Freitas afirma ter sido detido ou preso 16 vezes — e se tornou uma das principais vozes contra a violência policial em um estado onde, sob um governador de extrema direita, as mortes causadas pela polícia dispararam.
Ele desafia praticamente todas as regras do que um político típico costuma parecer ou soar no Brasil: só usa terno e gravata quando estritamente necessário, fala em gírias e rimas — muitas vezes citando ou parafraseando letras de rap — e tem uma história de vida nada convencional.
“Eu fui uma criança criminosa”, disse Freitas, que lembra de furtar sorvetes e doces. “Eu não tinha acesso a essas coisas, então eu roubava.”
Criado pela mãe, uma empregada doméstica, em um bairro pobre próximo à prisão onde seu pai estava encarcerado, em Piraquara, a 21 km de Curitiba, Freitas teve uma trajetória escolar irregular. Usou o salário que ganhava ensacando compras para pagar um cursinho preparatório e ingressou na faculdade de Direito, obtendo depois um título de mestre.
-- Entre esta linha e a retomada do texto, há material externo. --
Lemma saveToLocalStorage_item (this : TodoManager.t) (b : Browser) :
  setItemThrows b = false →
  todosItem (saveToLocalStorage this b)
    = Some (Encodes (JArr (map jsonOfObject (todos this))))
  ∧ getItemThrows (saveToLocalStorage this b) = getItemThrows b
  ∧ setItemThrows (saveToLocalStorage this b) = false.
Proof. intros H. unfold saveToLocalStorage, setItem. by rewrite H. Qed.

Lemma constructor_of_saved (h : Host) (b : Browser) (l : list Todo) :
  getItemThrows b = false →
  todosItem b = Some (Encodes (JArr (map jsonOfObject l))) →
  Forall isTask l →
  constructor h b = ({| todos := l; currentFilter := FilterType.all |}, b).
Proof.
  intros Hg Hi Hl. unfold constructor, loadFromLocalStorage, tryLoad, getItem.
  rewrite Hg, Hi. simpl. by rewrite restoreAll_tasks.
Qed.







(** In a session whose clock readings are time values, a store of tasks of
    the data model stays one. *)
Lemma session_keeps_tasks (ops : list op) (this : TodoManager.t) (b : Browser) :
  Forall validClock ops →
  Forall isTask (todos this) →
  Forall isTask (todos (run ops (this, b)).1).
Proof.
  intros Hops. revert this b. induction Hops as [|o ops Ho _ IH]; intros this b Ht.
  { done. }
  simpl. destruct (step o (this, b)) as [this' b'] eqn:E. apply IH.
  destruct o as [e text|id|id| | |f]; simpl in E.
  - destruct (addTodo_cases e text this b) as [[_ Ha]|[_ Ha]];
      rewrite Ha in E; injection E as <- _; simpl; [|done].
    apply Forall_app. split; [done|]. constructor; [|done].
    by eexists _, _, _, _.
  - unfold toggleTodo in E.
    destruct (list_find _ (todos this)) as [[i todo]|] eqn:Hfind;
      injection E as <- _; simpl; [|done].
    apply list_find_Some in Hfind as (Hi & _ & _).
    apply Forall_insert; [done|].
    pose proof (Forall_lookup_1 _ _ _ _ Ht Hi) as (id0 & text & done & t & -> & Hb).
    by exists id0, text, (negb (isCompleted (mkTodo id0 text done t))), t.
  - unfold deleteTodo in E; simpl in E.
    destruct (_ <? _)%nat; injection E as <- _; simpl; by apply Forall_filter_bool.
  - unfold clearCompleted in E; simpl in E.
    destruct (_ <? _)%nat; injection E as <- _; simpl; by apply Forall_filter_bool.
  - injection E as <- _. constructor.
  - by injection E as <- _.
Qed.

(** ** Write-through *)

Lemma filter_bool_same_length {A : Type} (f : A -> bool) (l : list A) :
  length (List.filter f l) = length l → List.filter f l = l.
Proof.
  induction l as [|x l IH]; simpl; [done|].
  pose proof (filter_bool_length f l) as Hc. pose proof (countIf_le f l) as Hle.
  destruct (f x); simpl; intros Hlen.
  - f_equal. apply IH. lia.
  - lia.
Qed.

Lemma saveToLocalStorage_sync (this : TodoManager.t) (b : Browser) :
  storageWorks b →
  storageWorks (saveToLocalStorage this b) ∧ inSync (this, saveToLocalStorage this b).
Proof.
  intros [Hg Hs]. destruct (saveToLocalStorage_item this b Hs) as (Hi & Hg' & Hs').
  split; [split; congruence|]. by right.
Qed.

Lemma step_keeps_sync (o : op) (w : TodoManager.t * Browser) :
  storageWorks w.2 → inSync w → storageWorks (step o w).2 ∧ inSync (step o w).
Proof.
  destruct w as [this b]. intros Hw Hsync.
  destruct o as [e text|id|id| | |f]; simpl.
  - destruct (addTodo_cases e text this b) as [[_ ->]|[_ ->]]; simpl; [|done].
    by apply saveToLocalStorage_sync.
  - unfold toggleTodo.
    destruct (list_find _ (todos this)) as [[i todo]|]; simpl; [|done].
    by apply saveToLocalStorage_sync.
  - unfold deleteTodo; simpl.
    destruct (Nat.ltb_spec
                (length (List.filter (fun todo => negb (idIs id todo)) (todos this)))
                (length (todos this))) as [Hlt|Hge]; simpl.
    + by apply saveToLocalStorage_sync.
    + rewrite filter_bool_same_length; [by destruct this|].
      pose proof (filter_bool_length (fun todo => negb (idIs id todo)) (todos this)).
      pose proof (countIf_le (fun todo => negb (idIs id todo)) (todos this)). lia.
  - unfold clearCompleted; simpl.
    destruct (Nat.ltb_spec 0
                (length (todos this)
                 - length (List.filter (fun todo => negb (isCompleted todo)) (todos this))))
      as [Hlt|Hge]; simpl.
    + by apply saveToLocalStorage_sync.
    + rewrite filter_bool_same_length; [by destruct this|].
      pose proof (filter_bool_length (fun todo => negb (isCompleted todo)) (todos this)).
      pose proof (countIf_le (fun todo => negb (isCompleted todo)) (todos this)). lia.
  - unfold clearAll. by apply saveToLocalStorage_sync.
  - done.
Qed.

Lemma run_keeps_sync (ops : list op) (w : TodoManager.t * Browser) :
  storageWorks w.2 → inSync w → storageWorks (run ops w).2 ∧ inSync (run ops w).
Proof.
  revert w. induction ops as [|o ops IH]; intros w Hw Hs; simpl; [done|].
  destruct (step_keeps_sync o w Hw Hs). by apply IH.
Qed.

(** X20: after any session that started without a stored record, on a
    storage that works and with clock readings that are time values, a new
    store constructed against the storage holds the tasks of the old
    one. *)
Lemma reload_after_session (h : Host) (ops : list op) (b : Browser) :
  Forall validClock ops →
  todosItem b = None →
  storageWorks b →
  todos (constructor h (run ops (constructor h b)).2).1
  = todos (run ops (constructor h b)).1.
Proof.
  intros Hops Hnone Hw.
  assert (Hc : constructor h b = ({| todos := []; currentFilter := FilterType.all |}, b)).
  { unfold constructor, loadFromLocalStorage, tryLoad, getItem.
    destruct Hw as [-> _]. by rewrite Hnone. }
  rewrite Hc.
  pose proof (session_keeps_tasks ops {| todos := []; currentFilter := FilterType.all |} b Hops
                (List.Forall_nil _)) as Htasks.
  destruct (run_keeps_sync ops ({| todos := []; currentFilter := FilterType.all |}, b) Hw)
    as [[Hg Hs] Hsync]; [by left|].
  destruct (run ops ({| todos := []; currentFilter := FilterType.all |}, b)) as [this' b'].
  unfold inSync in Hsync. simpl in *. destruct Hsync as [[Hi Ht]|Hi].
  - rewrite Ht. unfold constructor, loadFromLocalStorage, tryLoad, getItem.
    by rewrite Hg, Hi.
  - by rewrite (constructor_of_saved h b' (todos this') Hg Hi Htasks).
Qed.

Lemma reload_after_session_witness :
  Forall validClock scenarioOps
  ∧ todos (constructor plainHost
             (run scenarioOps (constructor plainHost sampleBrowser)).2).1
    = todos (run scenarioOps (constructor plainHost sampleBrowser)).1.
Proof.
  assert (H : Forall validClock scenarioOps).
  { repeat (apply List.Forall_cons; [simpl; unfold maxTime; lia|]).
    apply List.Forall_nil. }
  split; [exact H|].
  exact (reload_after_session plainHost scenarioOps sampleBrowser H eq_refl
           (conj eq_refl eq_refl)).
Defined.

(** ** Loading a foreign or damaged record *)




(** ** Scenarios of the test suite *)

Example trim_strips_both_ends :
  trim (lit "  Spaties voor en na  ") = lit "Spaties voor en na".
Proof. reflexivity. Qed.

Example only_spaces_rejected :
  (addTodo entropyA (lit "     ") sampleStore sampleBrowser).1.1 = None.
Proof. reflexivity. Qed.

Example length_200_accepted :
  is_Some (addTodo entropyA (replicate 200 97) sampleStore sampleBrowser).1.1.
Proof. vm_compute. by eexists. Qed.

Example length_201_rejected :
  addTodo entropyA (replicate 201 97) sampleStore sampleBrowser
  = (None, sampleStore, sampleBrowser).
Proof. vm_compute. reflexivity. Qed.

Example generated_id : generateId entropyA = lit "1700000000000-4fzyo82mv".
Proof. vm_compute. reflexivity. Qed.

Example scenario_stats :
  getStats (run scenarioOps (constructor plainHost sampleBrowser)).1
  = {| total := 2; active := 1; completed := 1 |}.
Proof. vm_compute. reflexivity. Qed.

Example scenario_completed_view :
  getTodos (Some FilterType.completed) (run scenarioOps (constructor plainHost sampleBrowser)).1
  = [ mkTodo (lit "1700000000005-k2j8x0q1z") (lit "Pay bills") true 1700000000005 ].
Proof. vm_compute. reflexivity. Qed.

Example scenario_record :
  todosItem (run scenarioOps (constructor plainHost sampleBrowser)).2
  = Some (Encodes (JArr
      [ JObj [ (lit "id", JStr (lit "1700000000000-4fzyo82mv"));
               (lit "text", JStr (lit "Buy milk"));
               (lit "completed", JBool false);
               (lit "createdAt", JStr (lit "2023-11-14T22:13:20.000Z")) ];
        JObj [ (lit "id", JStr (lit "1700000000005-k2j8x0q1z"));
               (lit "text", JStr (lit "Pay bills"));
               (lit "completed", JBool true);
               (lit "createdAt", JStr (lit "2023-11-14T22:13:20.005Z")) ] ])).
Proof. vm_compute. reflexivity. Qed.

Example scenario_reload :
  todos (constructor plainHost
           (run scenarioOps (constructor plainHost sampleBrowser)).2).1
  = todos (run scenarioOps (constructor plainHost sampleBrowser)).1.
Proof. vm_compute. reflexivity. Qed.

Example corrupted_record_starts_empty :
  getTodos (Some FilterType.all)
    (constructor plainHost
       {| todosItem := Some Garbled; getItemThrows := false;
          setItemThrows := false; setItemCalls := 0; consoleErrors := 0 |}).1
  = [].
Proof. reflexivity. Qed.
Ele se juntou ao PT de Lula e concorreu duas vezes antes de ser eleito em 2020, algo nada trivial em uma cidade que se tornou um reduto conservador. Curitiba, capital do Paraná, foi sede do juiz e do principal procurador da Operação Lava Jato — a gigantesca investigação anticorrupção que levou à prisão dezenas de políticos, servidores públicos e empresários entre 2014 e 2021. Foi também ali que Lula ficou preso por 580 dias.
O episódio da igreja em 2022 ocorreu poucos meses antes da eleição presidencial que Lula viria a vencer. O então presidente Jair Bolsonaro condenou Freitas por “invadir” e “desrespeitar a Casa de Deus”. E, apesar de pertencer ao mesmo partido de Freitas, Lula disse que ele havia “cometido um erro” e “precisava pedir desculpas”.
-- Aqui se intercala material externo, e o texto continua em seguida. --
(** C1 fails in [src/App.jsx] on a render that runs across local midnight.
    The callbacks of the two filters each read the clock: the note written
    in the last second of the day is of today for the first filter, which
    reads the clock before midnight, and past for the second, which reads it
    after, so it is listed under "Today" and under its day of the hierarchy
    at once, and what is computed is a partition for no choice of today.
    The earlier revision, which reads the clock once, files the same note
    once, under "Today" before midnight and under its day after. *)
Theorem grouping_across_midnight_files_note_twice :
  exists g,
    App.grouping utcEnglish Samples.acrossMidnight [Samples.lateNote] ""
    = Normal g
    /\ filtered g = [Samples.lateNote]
    /\ Samples.lateNote ∈ today g
    /\ Samples.lateNote ∈ bucket (structured g) "2026" "September" "21"
    /\ (forall now, ~ Partition utcEnglish now g)
    /\ (exists g1,
          Earlier.grouping utcEnglish (Samples.acrossMidnight 0%nat)
            [Samples.lateNote] "" = Normal g1
          /\ today g1 = [Samples.lateNote] /\ structured g1 = ∅)
    /\ (exists g2,
          Earlier.grouping utcEnglish (Samples.acrossMidnight 1%nat)
            [Samples.lateNote] "" = Normal g2
          /\ today g2 = []
          /\ bucket (structured g2) "2026" "September" "21" = [Samples.lateNote]).
Proof.
  eexists. split; [apply App_grouping_Normal|].
  assert (Ht : Samples.lateNote
               ∈ filterAt (λ i n, App.isToday utcEnglish (Samples.acrossMidnight i) n)
                   0 (List.filter (App.matchesSearch "") [Samples.lateNote])).
  { vm_compute. left. }
  assert (Hb : Samples.lateNote
               ∈ bucket
                   (foldl (place utcEnglish) ∅
                      (filterAt
                         (λ i n, negb (App.isToday utcEnglish
                                         (Samples.acrossMidnight i) n))
                         (length (List.filter (App.matchesSearch "")
                                    [Samples.lateNote]))
                         (List.filter (App.matchesSearch "") [Samples.lateNote])))
                   "2026" "September" "21").
  { vm_compute. left. }
  split; [by vm_compute|]. split; [exact Ht|]. split; [exact Hb|]. split.
  - intros now Hp.
    destruct (Hp Samples.lateNote (fromMillis 1790035199000)) as [Hsame Hother].
    { vm_compute. left. }
    { reflexivity. }
    cbn [today structured] in Hsame, Hother.
    destruct (decide (localDate utcEnglish (toDate (fromMillis 1790035199000))
                      = localDate utcEnglish now)) as [Hd|Hd].
    + destruct (Hsame Hd) as [_ Hnot]. exact (Hnot _ _ _ Hb).
    + destruct (Hother Hd) as [Hnot _]. exact (Hnot Ht).
  - split; eexists; (split; [apply Earlier_grouping_Normal|]); by vm_compute.
Qed.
O vereador foi cassado por 25 votos a 7 por seus colegas.
Apesar de ter recuperado seus direitos políticos, Freitas ainda guarda ressentimento pelo comentário de Lula. “Antes de dizer que eu errei, ele poderia ter conversado comigo para saber o que aconteceu”, disse, acrescentando que ainda pretende fazer campanha para Lula nas eleições do próximo ano.
Entre os processos atuais contra ele, Freitas é novamente acusado de “quebra de decoro”, desta vez por liderar um protesto dentro de um supermercado em resposta ao espancamento fatal de um jovem de 22 anos que supostamente havia roubado uma barra de chocolate.
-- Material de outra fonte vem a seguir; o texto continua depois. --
Definition post_batch (action : jsstring) (indexObj : index)
    (objects : list value) (callback : bool) (w : world)
    : world * completion (option answer) :=
  match update_requests action objects with
  | inl e => (w, Uncaught e)
  | inr requests =>
      let postObj := VObj [(lit "requests", VArr requests)] in
      match encodeURIComponent (indexName indexObj) with
      | None => (w, Uncaught URIError)
      | Some name =>
          dispatch_and_forward (as_ indexObj)
            {| method := lit "POST";
               url := lit "/1/indexes/" ++ name ++ lit "/batch";
               body := postObj |}
            callback w
      end
  end.

(** [saveObjects(objects, callback)]. *)
Definition saveObjects : index -> list value -> bool -> world ->
    world * completion (option answer) :=
  post_batch (lit "updateObject").

(** [partialUpdateObjects(objects, callback)]. *)
Definition partialUpdateObjects : index -> list value -> bool -> world ->
    world * completion (option answer) :=
  post_batch (lit "partialUpdateObject").

(** The callback of [waitTask], but its recursive branch: [Some a] when
    it invokes the caller's callback with [a], [None] when it polls again. *)
Definition task_verdict (r : call_result) : exn + option answer :=
  if negb (cr_error r) then
    match get (cr_body r) (lit "status") with
    | None => inl TypeError
    | Some status =>
        if strict_eq_string status (lit "published")
        then inr (Some {| error := false; content := cr_body r |})
        else
          match get (cr_body r) (lit "pendingTask") with
          | None => inl TypeError
          | Some pendingTask =>
              if truthy pendingTask then inr None
              else inr (Some {| error := true; content := cr_body r |})
          end
    end
  else inr (Some {| error := true; content := cr_body r |}).

(** The object literal of [waitTask]; [name] is
    [encodeURIComponent(indexObj.indexName)]. *)
Definition status_check (name : jsstring) (taskID : value) : options :=
  {| method := lit "GET";
     url := lit "/1/indexes/" ++ name ++ lit "/task/" ++ ToString taskID;
     body := VUndefined |}.

(** [waitTask(taskID, callback)], for a [callback] that is a function.
    The source calls itself from its own callback with no bound; [fuel] is
    the number of polls allowed. *)
Fixpoint waitTask (fuel : nat) (indexObj : index) (taskID : value)
    (w : world) : world * completion answer :=
  match fuel with
  | O => (w, Unfinished)
  | S fuel' =>
      match encodeURIComponent (indexName indexObj) with
      | None => (w, Uncaught URIError)
      | Some name =>
          match _jsonRequest JSON_stringify JSON_parse net (as_ indexObj)
                  (status_check name taskID) w with
          | (w', Uncaught e) => (w', Uncaught e)
          | (w', Unfinished) => (w', Unfinished)
          | (w', Resolved r) =>
              match task_verdict r with
              | inl e => (w', Uncaught e)
              | inr (Some a) => (w', Resolved a)
              | inr None => waitTask fuel' indexObj taskID w'
              end
          end
      end
  end.

End Index.

(** ** Notions used in the statements *)

(** *** The three kinds of answers to a status check

    These name what the callback of [waitTask] tests, for a call that the
    dispatcher resolved without error. *)

(** [body.status === 'published']. *)
Definition is_published (r : call_result) : Prop :=
  cr_error r = false ∧
  ∃ status, get (cr_body r) (lit "status") = Some status ∧
            strict_eq_string status (lit "published") = true.

(** [body.pendingTask] is truthy and [body.status] is not ['published']. *)
Definition is_pending (r : call_result) : Prop :=
  cr_error r = false ∧
  ∃ status pendingTask,
    get (cr_body r) (lit "status") = Some status ∧
    strict_eq_string status (lit "published") = false ∧
    get (cr_body r) (lit "pendingTask") = Some pendingTask ∧
    truthy pendingTask = true.

(** Neither: [body.status] is not ['published'] and [body.pendingTask] is
    not truthy. *)
Definition is_neither (r : call_result) : Prop :=
  cr_error r = false ∧
  ∃ status pendingTask,
    get (cr_body r) (lit "status") = Some status ∧
    strict_eq_string status (lit "published") = false ∧
    get (cr_body r) (lit "pendingTask") = Some pendingTask ∧
    truthy pendingTask = false.

(** [body.pendingTask] is truthy, whatever [body.status] is. *)
Definition has_pending_flag (r : call_result) : Prop :=
  cr_error r = false ∧
  ∃ pendingTask, get (cr_body r) (lit "pendingTask") = Some pendingTask ∧
                 truthy pendingTask = true.

(** The entry of a batch for [object], with [encoded] as its objectID. *)
Definition batch_entry (action : jsstring) (object : value) (encoded : jsstring) : value :=
  VObj [(lit "action", VStr action); (lit "objectID", VStr encoded); (lit "body", object)].

(** [encoded] is [encodeURIComponent(object.objectID)]. *)
Definition encoded_objectID (object : value) (encoded : jsstring) : Prop :=
  ∃ id, get object (lit "objectID") = Some id ∧ encodeURIComponent id = Some encoded.

(** The log line of [impl] can be computed for [r]. *)
Definition can_log (r : attempt_result) : Prop :=
  ar_error r && negb (isUndefined (ar_body r)) = true →
  is_Some (get (ar_body r) (lit "message")).

(** The call that [saveObjects] and [partialUpdateObjects] hand to the
    dispatcher for [objects] and their encoded objectIDs; [name] is
    [encodeURIComponent(indexObj.indexName)]. *)
Definition batch_of (name action : jsstring) (objects : list value)
    (encoded : list jsstring) : options :=
  {| method := lit "POST";
     url := lit "/1/indexes/" ++ name ++ lit "/batch";
     body := VObj [(lit "requests", VArr (zip_with (batch_entry action) objects encoded))] |}.

Section Polling.

Variable JSON_stringify : value -> jsstring.
Variable JSON_parse : jsstring -> option value.
Variable net : nat -> request -> reply.
Variable this : client.
Variable opts : options.

(** [polled k w w']: from [w], [k] logical calls in a row are resolved
    with a pending answer, and leave the world [w']. *)
Inductive polled : nat → world → world → Prop :=
| polled_none w : polled 0 w w
| polled_more k w w1 w' r :
    _jsonRequest JSON_stringify JSON_parse net this opts w = (w1, Resolved r) →
    is_pending r → polled k w1 w' →
    polled (S k) w w'.

End Polling.

(** The header [name] of a request, if it is set. *)
Definition header_of (r : request) (name : string) : option value :=
  ro_headers (req_options r) !! lit name.

(** The hosts of the requests issued, in order. *)
Definition hosts_tried (w : world) : list value :=
  map (fun r => ro_hostname (req_options r)) (sent w).

(** ** Sample runtime and sample runs

    The theorems below hold for every serializer, parser and network.
    The following ones are used to run the client on concrete inputs. *)

Definition hex_digit_lower (d : N) : N := if d <? 10 then 48 + d else 87 + d.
“Ele faz questão de não ser um político tradicional”, disse Adriano Codato, professor de ciência política da Universidade Federal do Paraná, destacando que Freitas não costuma fazer acordos com políticos de oposição. “No entanto, essa postura antipolítica pode acabar sendo menos eficaz quando se trata de garantir melhorias para seus eleitores, como escolas ou ruas pavimentadas.”
Para o cientista político Mateus de Albuquerque, a “resistência” do establishment político a Freitas também tem raízes raciais: “Curitiba é uma cidade que quer se apresentar como ‘europeia’ e sem pessoas negras, mas Freitas expõe o fato de que elas estão aqui e de que a polícia as agride e mata.”
Segundo a historiadora Noemi Santos da Silva, a noção de Curitiba como a “capital europeia do Brasil” surgiu nos anos 1950, baseada na crença de que seu clima mais frio, seus serviços públicos eficientes e sua grande população de descendência europeia a tornavam uma cidade mais “civilizada”.
As atrações turísticas da cidade celebram sua história de imigração italiana e alemã, mas embora quase um quarto dos moradores seja afro-brasileiro, apenas uma praça homenageia a população negra — e fica longe das principais rotas turísticas.
“Em uma cidade que empurrou os negros para as periferias, Freitas ousou ocupar um espaço que nunca foi pensado para alguém como ele”, disse ela.
Freitas ainda não sabe se vai buscar cargos mais altos, talvez como prefeito ou governador, mas afirma: “É mais fácil se tornar presidente do Brasil do que ser prefeito de Curitiba, porque o país não é tão hostil a alguém como eu quanto esta cidade é.”